Work task
The lines below starting at the line containing "Definition Version_Compare (v" and ending at the line containing "version range minimum" are to be repeated exactly, with both ends kept and nothing else added.

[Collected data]
··········

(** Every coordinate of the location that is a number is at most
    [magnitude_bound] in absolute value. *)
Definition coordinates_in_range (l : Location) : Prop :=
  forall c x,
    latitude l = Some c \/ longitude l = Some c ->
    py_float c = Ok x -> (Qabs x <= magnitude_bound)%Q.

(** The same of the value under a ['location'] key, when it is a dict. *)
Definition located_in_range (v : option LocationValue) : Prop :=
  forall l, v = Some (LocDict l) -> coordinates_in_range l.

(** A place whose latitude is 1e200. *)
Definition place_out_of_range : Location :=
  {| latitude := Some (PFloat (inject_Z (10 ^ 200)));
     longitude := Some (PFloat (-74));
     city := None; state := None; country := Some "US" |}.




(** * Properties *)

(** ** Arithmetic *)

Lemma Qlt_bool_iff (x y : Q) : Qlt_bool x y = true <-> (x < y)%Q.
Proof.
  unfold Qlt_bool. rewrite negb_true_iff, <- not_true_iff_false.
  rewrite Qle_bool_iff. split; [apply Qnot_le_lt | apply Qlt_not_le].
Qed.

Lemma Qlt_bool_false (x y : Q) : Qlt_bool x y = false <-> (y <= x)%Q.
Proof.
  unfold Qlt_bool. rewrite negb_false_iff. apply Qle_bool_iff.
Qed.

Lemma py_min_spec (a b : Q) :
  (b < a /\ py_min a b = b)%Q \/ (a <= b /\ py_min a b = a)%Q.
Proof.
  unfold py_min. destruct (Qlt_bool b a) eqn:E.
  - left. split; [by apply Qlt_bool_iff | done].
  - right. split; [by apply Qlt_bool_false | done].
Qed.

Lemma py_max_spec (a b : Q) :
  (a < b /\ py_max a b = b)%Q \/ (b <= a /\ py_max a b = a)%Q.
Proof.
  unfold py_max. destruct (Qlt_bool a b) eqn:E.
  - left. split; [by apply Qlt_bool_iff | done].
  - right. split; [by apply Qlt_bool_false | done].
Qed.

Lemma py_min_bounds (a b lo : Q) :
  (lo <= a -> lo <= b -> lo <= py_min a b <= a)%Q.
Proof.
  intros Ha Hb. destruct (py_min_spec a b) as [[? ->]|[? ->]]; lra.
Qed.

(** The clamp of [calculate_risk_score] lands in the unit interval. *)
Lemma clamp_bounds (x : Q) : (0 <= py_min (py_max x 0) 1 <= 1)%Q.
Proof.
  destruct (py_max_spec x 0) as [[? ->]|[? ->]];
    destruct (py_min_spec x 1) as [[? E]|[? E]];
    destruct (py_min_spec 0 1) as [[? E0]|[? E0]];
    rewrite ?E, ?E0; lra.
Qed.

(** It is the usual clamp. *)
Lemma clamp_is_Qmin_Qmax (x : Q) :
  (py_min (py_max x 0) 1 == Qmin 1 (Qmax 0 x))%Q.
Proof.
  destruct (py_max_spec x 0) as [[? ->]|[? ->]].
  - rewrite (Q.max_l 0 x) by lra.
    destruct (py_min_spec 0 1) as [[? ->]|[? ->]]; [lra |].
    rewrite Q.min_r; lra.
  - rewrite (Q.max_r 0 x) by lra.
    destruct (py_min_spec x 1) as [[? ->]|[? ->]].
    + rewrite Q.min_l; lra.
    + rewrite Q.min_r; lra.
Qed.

··········

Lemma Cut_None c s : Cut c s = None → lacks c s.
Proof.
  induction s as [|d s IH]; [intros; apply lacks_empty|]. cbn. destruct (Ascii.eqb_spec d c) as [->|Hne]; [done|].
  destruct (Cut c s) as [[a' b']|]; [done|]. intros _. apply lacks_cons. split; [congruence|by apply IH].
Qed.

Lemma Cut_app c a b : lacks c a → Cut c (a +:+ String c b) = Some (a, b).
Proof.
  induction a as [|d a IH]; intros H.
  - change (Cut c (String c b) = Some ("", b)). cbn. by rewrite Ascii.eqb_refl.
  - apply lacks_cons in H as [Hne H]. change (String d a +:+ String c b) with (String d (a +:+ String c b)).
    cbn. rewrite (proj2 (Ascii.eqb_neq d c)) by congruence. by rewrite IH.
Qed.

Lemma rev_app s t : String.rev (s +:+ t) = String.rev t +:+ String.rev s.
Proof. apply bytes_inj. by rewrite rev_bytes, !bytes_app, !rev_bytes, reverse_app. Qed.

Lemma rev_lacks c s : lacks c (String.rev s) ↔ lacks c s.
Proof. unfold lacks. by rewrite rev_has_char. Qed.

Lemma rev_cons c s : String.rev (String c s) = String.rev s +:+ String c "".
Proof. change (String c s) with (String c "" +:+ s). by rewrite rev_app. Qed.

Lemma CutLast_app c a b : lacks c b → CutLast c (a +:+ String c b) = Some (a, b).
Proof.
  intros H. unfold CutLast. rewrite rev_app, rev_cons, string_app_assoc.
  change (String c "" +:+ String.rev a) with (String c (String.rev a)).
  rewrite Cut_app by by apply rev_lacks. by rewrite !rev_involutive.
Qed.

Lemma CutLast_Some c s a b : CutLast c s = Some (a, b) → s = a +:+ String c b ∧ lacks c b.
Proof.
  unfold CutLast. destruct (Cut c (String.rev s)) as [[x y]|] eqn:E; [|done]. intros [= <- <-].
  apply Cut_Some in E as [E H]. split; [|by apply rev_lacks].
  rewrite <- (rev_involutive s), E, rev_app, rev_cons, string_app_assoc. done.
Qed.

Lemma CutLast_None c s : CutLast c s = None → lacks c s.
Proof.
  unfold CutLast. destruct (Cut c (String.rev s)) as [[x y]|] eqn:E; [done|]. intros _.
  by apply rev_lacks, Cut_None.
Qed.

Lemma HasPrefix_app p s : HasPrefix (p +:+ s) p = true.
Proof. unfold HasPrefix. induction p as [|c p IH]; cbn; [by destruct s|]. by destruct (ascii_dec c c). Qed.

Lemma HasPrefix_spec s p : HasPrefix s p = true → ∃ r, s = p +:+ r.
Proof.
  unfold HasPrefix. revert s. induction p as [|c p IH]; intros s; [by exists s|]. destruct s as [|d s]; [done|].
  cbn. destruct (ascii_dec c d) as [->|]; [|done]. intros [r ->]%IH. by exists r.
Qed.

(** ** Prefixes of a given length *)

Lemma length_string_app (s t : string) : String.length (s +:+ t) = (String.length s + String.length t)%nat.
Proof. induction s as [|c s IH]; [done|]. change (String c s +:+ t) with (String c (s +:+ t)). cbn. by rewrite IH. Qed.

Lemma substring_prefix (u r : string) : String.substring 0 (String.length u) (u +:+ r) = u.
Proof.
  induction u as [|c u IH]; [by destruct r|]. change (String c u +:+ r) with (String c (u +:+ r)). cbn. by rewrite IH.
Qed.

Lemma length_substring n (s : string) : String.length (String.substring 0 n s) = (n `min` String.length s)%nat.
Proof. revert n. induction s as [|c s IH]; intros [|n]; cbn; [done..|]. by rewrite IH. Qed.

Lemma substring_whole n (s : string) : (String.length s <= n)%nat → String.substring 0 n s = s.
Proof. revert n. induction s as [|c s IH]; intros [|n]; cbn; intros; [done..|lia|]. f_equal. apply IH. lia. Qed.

··········

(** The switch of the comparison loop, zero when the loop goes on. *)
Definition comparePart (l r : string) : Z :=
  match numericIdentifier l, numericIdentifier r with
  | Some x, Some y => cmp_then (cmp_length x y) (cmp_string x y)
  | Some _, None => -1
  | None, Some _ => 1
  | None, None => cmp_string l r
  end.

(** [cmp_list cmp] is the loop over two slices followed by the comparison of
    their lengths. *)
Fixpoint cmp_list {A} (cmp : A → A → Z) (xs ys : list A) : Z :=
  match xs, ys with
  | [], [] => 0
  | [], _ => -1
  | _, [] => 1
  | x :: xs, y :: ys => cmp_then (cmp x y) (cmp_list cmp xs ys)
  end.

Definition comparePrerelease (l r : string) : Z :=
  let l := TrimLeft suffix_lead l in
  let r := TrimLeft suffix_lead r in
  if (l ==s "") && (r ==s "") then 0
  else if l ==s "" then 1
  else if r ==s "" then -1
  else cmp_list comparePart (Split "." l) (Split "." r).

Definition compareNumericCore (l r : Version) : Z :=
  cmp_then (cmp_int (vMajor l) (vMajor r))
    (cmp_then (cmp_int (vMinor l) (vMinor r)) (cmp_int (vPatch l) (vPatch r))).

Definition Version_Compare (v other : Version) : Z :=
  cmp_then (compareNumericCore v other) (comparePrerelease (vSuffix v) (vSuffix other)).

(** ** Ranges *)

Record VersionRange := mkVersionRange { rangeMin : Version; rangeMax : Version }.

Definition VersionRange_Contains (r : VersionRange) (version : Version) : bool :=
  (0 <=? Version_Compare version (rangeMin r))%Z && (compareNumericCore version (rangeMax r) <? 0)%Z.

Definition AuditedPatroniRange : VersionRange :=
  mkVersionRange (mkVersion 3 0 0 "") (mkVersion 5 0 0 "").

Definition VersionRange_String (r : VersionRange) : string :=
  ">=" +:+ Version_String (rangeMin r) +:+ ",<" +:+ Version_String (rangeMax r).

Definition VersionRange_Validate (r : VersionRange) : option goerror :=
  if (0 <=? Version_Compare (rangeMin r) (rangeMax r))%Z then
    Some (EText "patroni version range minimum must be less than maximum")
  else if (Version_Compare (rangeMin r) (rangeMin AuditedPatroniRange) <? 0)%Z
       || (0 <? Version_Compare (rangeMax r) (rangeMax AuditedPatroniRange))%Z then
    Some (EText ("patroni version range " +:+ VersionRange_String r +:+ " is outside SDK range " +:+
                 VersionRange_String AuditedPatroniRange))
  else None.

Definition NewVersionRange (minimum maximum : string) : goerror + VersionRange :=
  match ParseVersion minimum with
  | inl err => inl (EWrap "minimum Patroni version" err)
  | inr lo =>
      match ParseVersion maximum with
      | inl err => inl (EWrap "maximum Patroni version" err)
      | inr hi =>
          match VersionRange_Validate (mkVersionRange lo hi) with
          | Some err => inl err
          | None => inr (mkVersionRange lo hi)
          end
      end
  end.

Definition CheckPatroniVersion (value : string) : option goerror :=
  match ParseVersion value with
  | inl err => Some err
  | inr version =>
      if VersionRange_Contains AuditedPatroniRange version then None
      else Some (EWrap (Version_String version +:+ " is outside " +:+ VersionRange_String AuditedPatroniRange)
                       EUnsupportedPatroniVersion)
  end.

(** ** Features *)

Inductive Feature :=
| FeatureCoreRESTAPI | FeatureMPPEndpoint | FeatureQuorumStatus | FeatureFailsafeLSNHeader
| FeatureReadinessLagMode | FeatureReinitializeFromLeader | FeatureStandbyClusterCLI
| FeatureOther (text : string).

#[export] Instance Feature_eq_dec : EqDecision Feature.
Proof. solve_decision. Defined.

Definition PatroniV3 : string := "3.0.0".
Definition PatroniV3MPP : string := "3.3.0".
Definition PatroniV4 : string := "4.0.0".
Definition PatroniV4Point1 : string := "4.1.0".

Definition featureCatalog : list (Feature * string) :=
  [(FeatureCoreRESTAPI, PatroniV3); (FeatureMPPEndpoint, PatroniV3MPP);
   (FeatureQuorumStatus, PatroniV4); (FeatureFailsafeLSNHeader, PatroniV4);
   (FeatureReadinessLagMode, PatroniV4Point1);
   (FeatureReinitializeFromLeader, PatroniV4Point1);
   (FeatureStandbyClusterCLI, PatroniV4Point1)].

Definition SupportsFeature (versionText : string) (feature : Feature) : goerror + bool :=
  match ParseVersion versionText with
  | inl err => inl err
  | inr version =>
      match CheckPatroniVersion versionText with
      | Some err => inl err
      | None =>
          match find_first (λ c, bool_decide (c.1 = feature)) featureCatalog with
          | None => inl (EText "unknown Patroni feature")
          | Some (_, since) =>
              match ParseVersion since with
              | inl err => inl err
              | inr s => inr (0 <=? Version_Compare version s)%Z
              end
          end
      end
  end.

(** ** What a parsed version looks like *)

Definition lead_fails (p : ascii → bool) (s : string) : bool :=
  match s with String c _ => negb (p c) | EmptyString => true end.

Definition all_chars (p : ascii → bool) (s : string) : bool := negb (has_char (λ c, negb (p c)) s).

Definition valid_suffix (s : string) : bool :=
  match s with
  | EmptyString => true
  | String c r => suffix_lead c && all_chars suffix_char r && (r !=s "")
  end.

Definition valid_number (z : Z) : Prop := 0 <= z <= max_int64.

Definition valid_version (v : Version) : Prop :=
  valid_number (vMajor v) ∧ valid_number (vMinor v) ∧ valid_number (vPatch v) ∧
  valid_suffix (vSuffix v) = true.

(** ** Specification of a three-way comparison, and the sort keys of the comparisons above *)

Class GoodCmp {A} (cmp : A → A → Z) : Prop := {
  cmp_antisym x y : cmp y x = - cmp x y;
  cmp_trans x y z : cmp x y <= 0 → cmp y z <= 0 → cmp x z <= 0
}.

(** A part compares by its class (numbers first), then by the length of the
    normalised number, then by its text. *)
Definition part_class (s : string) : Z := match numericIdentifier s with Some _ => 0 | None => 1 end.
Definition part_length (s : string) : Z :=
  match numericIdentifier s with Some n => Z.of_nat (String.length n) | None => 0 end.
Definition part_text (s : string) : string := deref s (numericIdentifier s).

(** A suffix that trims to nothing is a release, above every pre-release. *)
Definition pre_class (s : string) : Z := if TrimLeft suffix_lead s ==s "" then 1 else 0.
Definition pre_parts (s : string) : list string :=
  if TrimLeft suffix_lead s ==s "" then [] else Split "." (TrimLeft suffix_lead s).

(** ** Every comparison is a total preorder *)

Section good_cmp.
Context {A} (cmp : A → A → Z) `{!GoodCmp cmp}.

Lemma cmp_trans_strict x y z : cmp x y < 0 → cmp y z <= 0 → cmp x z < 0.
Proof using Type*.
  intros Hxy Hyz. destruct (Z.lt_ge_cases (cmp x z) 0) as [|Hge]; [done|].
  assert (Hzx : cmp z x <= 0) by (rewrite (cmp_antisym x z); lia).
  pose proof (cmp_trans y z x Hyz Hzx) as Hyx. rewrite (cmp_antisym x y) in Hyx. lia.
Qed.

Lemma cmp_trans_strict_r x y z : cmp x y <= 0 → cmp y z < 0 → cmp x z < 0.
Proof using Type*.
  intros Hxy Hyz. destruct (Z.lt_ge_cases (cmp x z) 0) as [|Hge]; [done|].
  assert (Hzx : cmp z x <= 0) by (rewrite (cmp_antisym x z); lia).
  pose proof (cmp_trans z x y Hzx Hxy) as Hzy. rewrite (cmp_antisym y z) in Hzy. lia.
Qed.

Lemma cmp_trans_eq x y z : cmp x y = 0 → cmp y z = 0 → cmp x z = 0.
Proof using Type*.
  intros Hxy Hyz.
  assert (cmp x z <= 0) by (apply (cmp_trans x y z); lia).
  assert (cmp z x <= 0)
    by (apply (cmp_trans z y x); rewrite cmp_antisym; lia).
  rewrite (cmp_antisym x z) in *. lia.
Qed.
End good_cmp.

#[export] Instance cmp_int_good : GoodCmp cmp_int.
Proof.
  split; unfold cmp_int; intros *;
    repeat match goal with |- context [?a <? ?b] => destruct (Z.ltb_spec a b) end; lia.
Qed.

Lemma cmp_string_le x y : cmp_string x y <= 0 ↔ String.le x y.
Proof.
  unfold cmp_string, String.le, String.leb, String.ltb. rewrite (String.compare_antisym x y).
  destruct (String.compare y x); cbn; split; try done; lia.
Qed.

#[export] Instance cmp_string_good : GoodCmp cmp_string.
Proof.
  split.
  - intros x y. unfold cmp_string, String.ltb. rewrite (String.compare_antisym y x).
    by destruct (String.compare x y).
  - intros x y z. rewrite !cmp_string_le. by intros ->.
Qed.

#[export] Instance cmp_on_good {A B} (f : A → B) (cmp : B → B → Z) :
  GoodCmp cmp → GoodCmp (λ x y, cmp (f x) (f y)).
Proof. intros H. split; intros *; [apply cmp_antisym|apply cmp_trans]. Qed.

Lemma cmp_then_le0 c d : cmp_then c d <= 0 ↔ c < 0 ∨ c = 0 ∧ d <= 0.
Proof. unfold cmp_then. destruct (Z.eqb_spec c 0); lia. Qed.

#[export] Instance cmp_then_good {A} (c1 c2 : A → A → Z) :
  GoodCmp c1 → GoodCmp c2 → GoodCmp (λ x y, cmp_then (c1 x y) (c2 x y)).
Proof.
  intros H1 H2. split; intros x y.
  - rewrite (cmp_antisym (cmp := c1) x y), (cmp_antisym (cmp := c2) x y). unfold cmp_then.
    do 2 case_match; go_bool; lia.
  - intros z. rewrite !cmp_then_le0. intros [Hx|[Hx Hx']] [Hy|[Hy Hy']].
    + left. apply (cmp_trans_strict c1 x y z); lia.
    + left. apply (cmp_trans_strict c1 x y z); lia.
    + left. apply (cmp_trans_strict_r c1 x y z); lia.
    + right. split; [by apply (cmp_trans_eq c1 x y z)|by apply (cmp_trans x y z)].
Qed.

··········

Answer to this task
Definition Version_Compare (v other : Version) : Z :=
  cmp_then (compareNumericCore v other) (comparePrerelease (vSuffix v) (vSuffix other)).

(** ** Ranges *)

Record VersionRange := mkVersionRange { rangeMin : Version; rangeMax : Version }.

Definition VersionRange_Contains (r : VersionRange) (version : Version) : bool :=
  (0 <=? Version_Compare version (rangeMin r))%Z && (compareNumericCore version (rangeMax r) <? 0)%Z.

Definition AuditedPatroniRange : VersionRange :=
  mkVersionRange (mkVersion 3 0 0 "") (mkVersion 5 0 0 "").

Definition VersionRange_String (r : VersionRange) : string :=
  ">=" +:+ Version_String (rangeMin r) +:+ ",<" +:+ Version_String (rangeMax r).

Definition VersionRange_Validate (r : VersionRange) : option goerror :=
  if (0 <=? Version_Compare (rangeMin r) (rangeMax r))%Z then
    Some (EText "patroni version range minimum must be less than maximum")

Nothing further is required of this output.